Ahmed Mustafa

Personal information
- Born: 7 March 1944 Lucknow, India
- Died: 10 August 2013 (aged 69) Karachi, Pakistan
- Batting: Right-handed
- Bowling: Right-arm medium

Domestic team information
- 1956-70: Karachi
- 1959-60: Khairpur

Career statistics
| Competition | First-class |
| Matches | 16 |
| Runs scored | 504 |
| Batting average | 24.00 |
| 100s/50s | 1/3 |
| Top score | 110 |
| Balls bowled | 108 |
| Wickets | 3 |
| Bowling average | 14.00 |
| 5 wickets in innings | 0 |
| 10 wickets in match | 0 |
| Best bowling | 3/15 |
| Catches/stumpings | 10/– |
- Source: ESPNcricinfo, 31 May 2016

= Ahmed Mustafa =

Pakistani cricketer (1944–2013)

Ahmed Mustafa (7 March 1944 - 10 August 2013) was a Pakistani cricketer in the 1950s and 1960s who later became a prominent coach. At 10 years 352 days, Ahmed Mustafa was, officially at least, the youngest-ever first-class cricketer.

==Playing career==
Mustafa was one of the schoolboys who made their first-class debuts for Pakistan Combined Schools against the touring Indian Test team in February 1955. Mustafa's stated birth date was 7 March 1944, which would have made him only 10 years old during the match, and the youngest first-class cricketer of all time, but in later life he revealed that he had been "actually about 15".

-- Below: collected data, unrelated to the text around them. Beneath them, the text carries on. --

Definition good_client : client := mkClient (inr tt) (inr inventory).
Definition empty_client : client := mkClient (inr tt) (inr []).
Definition no_probe_client : client := mkClient (inl boom) (inr inventory).
Definition no_fetch_client : client := mkClient (inr tt) (inl boom).

Definition with_client (c : client) : world :=
  mkWorld (Some "http://maas:5240/MAAS") (Some "a:b:c") (fun _ _ => inr c).
Definition unreachable : world :=
  mkWorld (Some "http://maas:5240/MAAS") (Some "a:b:c") (fun _ _ => inl boom).
Definition no_url : world :=
  mkWorld None (Some "a:b:c") (fun _ _ => inr good_client).
Definition no_key : world :=
  mkWorld (Some "http://maas:5240/MAAS") None (fun _ _ => inr good_client).

End Sample.

(** ** More sample data *)

Module Fixture.

(** A Ready machine that carries neither kind of tag. *)
Definition spare : machine :=
  mkMachine "srv-g" "abc130" "Ready" None ["spare"; "rack-dcops-1"] None.

(** A broken machine with a message. *)
Definition dead : machine :=
  mkMachine "srv-h" "abc131" "Broken" (Some "no power") ["available"] None.

Definition shelf : list machine := [Sample.srv_b; dead; Sample.srv_a; spare].
Definition shelf_shuffled : list machine :=
  [spare; Sample.srv_a; Sample.srv_b; dead].

(** The URL variable is set, to the empty string. *)
Definition blank_url : world :=
  mkWorld (Some EmptyString) (Some "a:b:c") (fun _ _ => inr Sample.good_client).

End Fixture.

(** ** Facts about the string operations *)

Section StringFacts.

Lemma startswith_spec (p s : string) :
  PyStr.startswith p s = true <-> exists rest, s = p ++ rest.
Proof.
  revert s; induction p as [|a p IH]; intros s; simpl.
  - split; [intros _; exists s; reflexivity | reflexivity].
  - destruct s as [|b s].
    + split; [discriminate | intros [rest H]; discriminate].
    + rewrite andb_true_iff, Ascii.eqb_eq, IH. split.
      * intros [-> [rest ->]]. exists rest; reflexivity.
      * intros [rest H]. injection H as -> ->. split; [reflexivity | eauto].
Qed.

Lemma contains_spec (sub s : string) :
  PyStr.contains sub s = true <-> Substring sub s.
Proof.
  unfold Substring. induction s as [|c s IH].
  - cbn [PyStr.contains]. rewrite orb_false_r, startswith_spec. split.
    + intros [rest H]. exists EmptyString, rest. exact H.
    + intros [pre [post H]]. destruct pre; [exists post; exact H|discriminate].
  - cbn [PyStr.contains]. rewrite orb_true_iff, startswith_spec, IH. split.
    + intros [[rest H] | [pre [post H]]].
      * exists EmptyString, rest. exact H.
      * exists (String c pre), post. simpl. now rewrite H.
    + intros [pre [post H]]. destruct pre as [|c' pre].
      * left. exists post. exact H.
      * right. simpl in H. injection H as _ H. eauto.
Qed.

Lemma is_failed_status_spec (m : machine) :
  is_failed_status m = true <-> FailedStatus m.
Proof.
  unfold is_failed_status, FailedStatus.
  now rewrite orb_true_iff, !contains_spec.
Qed.

Lemma mem_spec (x : string) (l : list string) :
  PyStr.mem x l = true <-> In x l.
Proof.
  unfold PyStr.mem. rewrite existsb_exists. split.
  - intros [y [Hy E]]. apply String.eqb_eq in E. now subst.
  - intros H. exists x. split; [exact H | apply String.eqb_refl].
Qed.

Lemma length_append (a b : string) :
  String.length (a ++ b) = String.length a + String.length b.
Proof. induction a; simpl; [reflexivity | now rewrite IHa]. Qed.

Lemma length_repeat_char (c : ascii) (n : nat) :
  String.length (PyStr.repeat_char c n) = n.
Proof. induction n; simpl; [reflexivity | now rewrite IHn]. Qed.

Lemma ljust_padded (w : nat) (s : string) : Padded w s (PyStr.ljust w s).
Proof.
  unfold Padded, PyStr.ljust. split.
  - eexists; reflexivity.
  - rewrite length_append, length_repeat_char. lia.
Qed.

End StringFacts.

(** ** The [DCOPS-] pattern is a case-blind prefix test *)

Section Pattern.

Lemma star_end_always (ic : bool) (s : string) (pos : nat) :
  exists e, Re.run ic [Re.DotStar] pos s = Some e.
Proof.
  revert pos. induction s as [|x t IH]; intros pos; simpl.
  - eauto.
  - destruct (Re.dot_matches x).
    + destruct (IH (S pos)) as [e He]. simpl in He. rewrite He. eauto.
    + eauto.
Qed.

Lemma dcops_match_prefix (tag : string) :
  dcops_match tag = true <->
  exists pre rest, tag = pre ++ rest /\ PyStr.lower pre = "dcops-".
Proof.
  unfold dcops_match, Re.pmatch, dcops_pattern. split.
  - intros H.
    destruct tag as [|x1 [|x2 [|x3 [|x4 [|x5 [|x6 rest]]]]]];
      cbn [Re.run Re.char_matches] in H;
      repeat match type of H with
             | context [if ?b then _ else _] =>
                 destruct b eqn:?; [|discriminate H]
             end; try discriminate H.
    exists (String x1 (String x2 (String x3 (String x4 (String x5
              (String x6 EmptyString)))))), rest.
    split; [reflexivity|].
    repeat match goal with
           | E : Ascii.eqb _ _ = true |- _ => apply Ascii.eqb_eq in E
           end.
    cbn [PyStr.lower].
    repeat match goal with
           | E : _ = PyStr.lower_char _ |- _ => rewrite <- E; clear E
           end.
    reflexivity.
  - intros [pre [rest [-> Hpre]]].
    destruct pre as [|x1 [|x2 [|x3 [|x4 [|x5 [|x6 [|x7 pre]]]]]]];
      try discriminate Hpre.
    cbn [PyStr.lower] in Hpre. injection Hpre as E1 E2 E3 E4 E5 E6.
    cbn [append Re.run Re.char_matches].
    change (PyStr.lower_char "D") with "d"%char.
    change (PyStr.lower_char "C") with "c"%char.
    change (PyStr.lower_char "O") with "o"%char.
    change (PyStr.lower_char "P") with "p"%char.
    change (PyStr.lower_char "S") with "s"%char.
    change (PyStr.lower_char "-") with "-"%char.
    rewrite E1, E2, E3, E4, E5, E6. cbn [Ascii.eqb Bool.eqb].
    destruct (star_end_always true rest 6) as [e He].
    cbn [Re.run] in He. rewrite He. reflexivity.
Qed.

Lemma dcops_match_spec (tag : string) :
  dcops_match tag = true <-> StartsWithCI "DCOPS-" tag.
Proof. apply dcops_match_prefix. Qed.

End Pattern.

(** ** The loop as three filters *)

Section Classification.

Lemma classify_step_available (st : categories) (m : machine) :
  available_servers (classify_step st m) =
  (available_servers st ++ if goes_available m then [m] else [])%list.
Proof.
  unfold classify_step, goes_available.
  destruct (is_failed_status m); simpl; [now rewrite app_nil_r|].
  destruct (String.eqb (status_name m) "Ready"); simpl; [|now rewrite app_nil_r].
  destruct (PyStr.mem _ _), (existsb _ _); simpl;
    rewrite ?app_nil_r; reflexivity.
Qed.

Lemma classify_step_potential_issue (st : categories) (m : machine) :
  potential_issue_servers (classify_step st m) =
  (potential_issue_servers st ++ if goes_potential_issue m then [m] else [])%list.
Proof.
  unfold classify_step, goes_potential_issue.
  destruct (is_failed_status m); simpl; [now rewrite app_nil_r|].
  destruct (String.eqb (status_name m) "Ready"); simpl; [|now rewrite app_nil_r].
  destruct (PyStr.mem _ _), (existsb _ _); simpl;
    rewrite ?app_nil_r; reflexivity.
Qed.

Lemma classify_step_failed (st : categories) (m : machine) :
  failed_servers (classify_step st m) =
  (failed_servers st ++ if goes_failed m then [m] else [])%list.
Proof.
  unfold classify_step, goes_failed.
  destruct (is_failed_status m); simpl; [reflexivity|].
  destruct (String.eqb (status_name m) "Ready"); simpl; [|now rewrite app_nil_r].
  destruct (PyStr.mem _ _), (existsb _ _); simpl;
    rewrite ?app_nil_r; reflexivity.
Qed.

Lemma filter_cons_app {A} (f : A -> bool) (x : A) (l : list A) :
  filter f (x :: l) = ((if f x then [x] else []) ++ filter f l)%list.
Proof. simpl. destruct (f x); reflexivity. Qed.

Lemma fold_classify (machines : list machine) (st : categories) :
  let r := fold_left classify_step machines st in
  available_servers r =
    (available_servers st ++ filter goes_available machines)%list /\
  potential_issue_servers r =
    (potential_issue_servers st ++ filter goes_potential_issue machines)%list /\
  failed_servers r =
    (failed_servers st ++ filter goes_failed machines)%list.
Proof.
  revert st. induction machines as [|m ms IH]; intros st.
  - simpl. now rewrite !app_nil_r.
  - cbn [fold_left]. destruct (IH (classify_step st m)) as (Ha & Hp & Hf).
    cbv zeta. rewrite Ha, Hp, Hf.
    rewrite classify_step_available, classify_step_potential_issue,
      classify_step_failed, !filter_cons_app, <- !app_assoc.
    repeat split.
Qed.

Lemma classify_available (machines : list machine) :
  available_servers (classify machines) = filter goes_available machines.
Proof. apply (fold_classify machines no_categories). Qed.

Lemma classify_potential_issue (machines : list machine) :
  potential_issue_servers (classify machines) =
  filter goes_potential_issue machines.
Proof. apply (fold_classify machines no_categories). Qed.

Lemma classify_failed (machines : list machine) :
  failed_servers (classify machines) = filter goes_failed machines.
Proof. apply (fold_classify machines no_categories). Qed.

Lemma ready_not_failed (m : machine) :
  status_name m = "Ready" -> is_failed_status m = false.
Proof. unfold is_failed_status. intros ->. reflexivity. Qed.

Lemma in_available_iff (machines : list machine) (m : machine) :
  In m (available_servers (classify machines)) <->
  In m machines /\ goes_available m = true.
Proof. rewrite classify_available. apply filter_In. Qed.

Lemma in_potential_issue_iff (machines : list machine) (m : machine) :
  In m (potential_issue_servers (classify machines)) <->
  In m machines /\ goes_potential_issue m = true.
Proof. rewrite classify_potential_issue. apply filter_In. Qed.

Lemma in_failed_iff (machines : list machine) (m : machine) :
  In m (failed_servers (classify machines)) <->
  In m machines /\ goes_failed m = true.
Proof. rewrite classify_failed. apply filter_In. Qed.

Lemma goes_available_ready (m : machine) :
  goes_available m = true -> status_name m = "Ready".
Proof.
  unfold goes_available. rewrite !andb_true_iff.
  intros [[_ H] _]. now apply String.eqb_eq.
Qed.

Lemma goes_potential_issue_ready (m : machine) :
  goes_potential_issue m = true -> status_name m = "Ready".
Proof.
  unfold goes_potential_issue. rewrite !andb_true_iff.
  intros [[_ H] _]. now apply String.eqb_eq.
Qed.

End Classification.

(** ** Claims on the classifier *)

(** C1: a machine whose lowered status contains "failed" or "broken" is put
    in the Failed list and in neither the Available nor the Potential-Issue
    list, whatever its tags are. *)
Theorem failed_status_is_failed_only (machines : list machine) (m : machine) :
  In m machines -> FailedStatus m ->
  In m (failed_servers (classify machines)) /\
  ~ In m (available_servers (classify machines)) /\
  ~ In m (potential_issue_servers (classify machines)).
Proof.
  intros Hin Hf. apply is_failed_status_spec in Hf.
  rewrite in_failed_iff, in_available_iff, in_potential_issue_iff.
  unfold goes_failed, goes_available, goes_potential_issue. rewrite Hf.
  repeat split; try assumption; intros [_ H]; discriminate H.
Qed.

He played first-class cricket in Pakistan irregularly until 1969–70, but his career was hampered by injuries sustained in a car accident. He scored one century, 110 for Karachi C against Sind A in 1957–58, when he added 165 for the fifth wicket with Salimuddin, one of his former teammates in the Pakistan Combined Schools team. He toured the UK and Ireland with the Pakistan Eaglets in 1959, and opened the batting for the Karachi team that won the Ayub Trophy in 1964–65.

==Coaching career==
Mustafa founded Pakistan's first cricket academy in 1987, the Cricket Coaching Centre in Karachi. With financial support from friends and with many past players willing to lend their services to coach, he provided free coaching to young players for more than 20 years until deteriorating health forced him to retire. He received the ICC Centenary Medal for volunteers in 2010. His pupils included the Test players Azam Khan, Faisal Iqbal and Owais Shah. In 2003 the Pakistan Cricket Board allowed the Cricket Coaching Centre to move to the National Stadium, Karachi and use the PCB infrastructure and facilities there.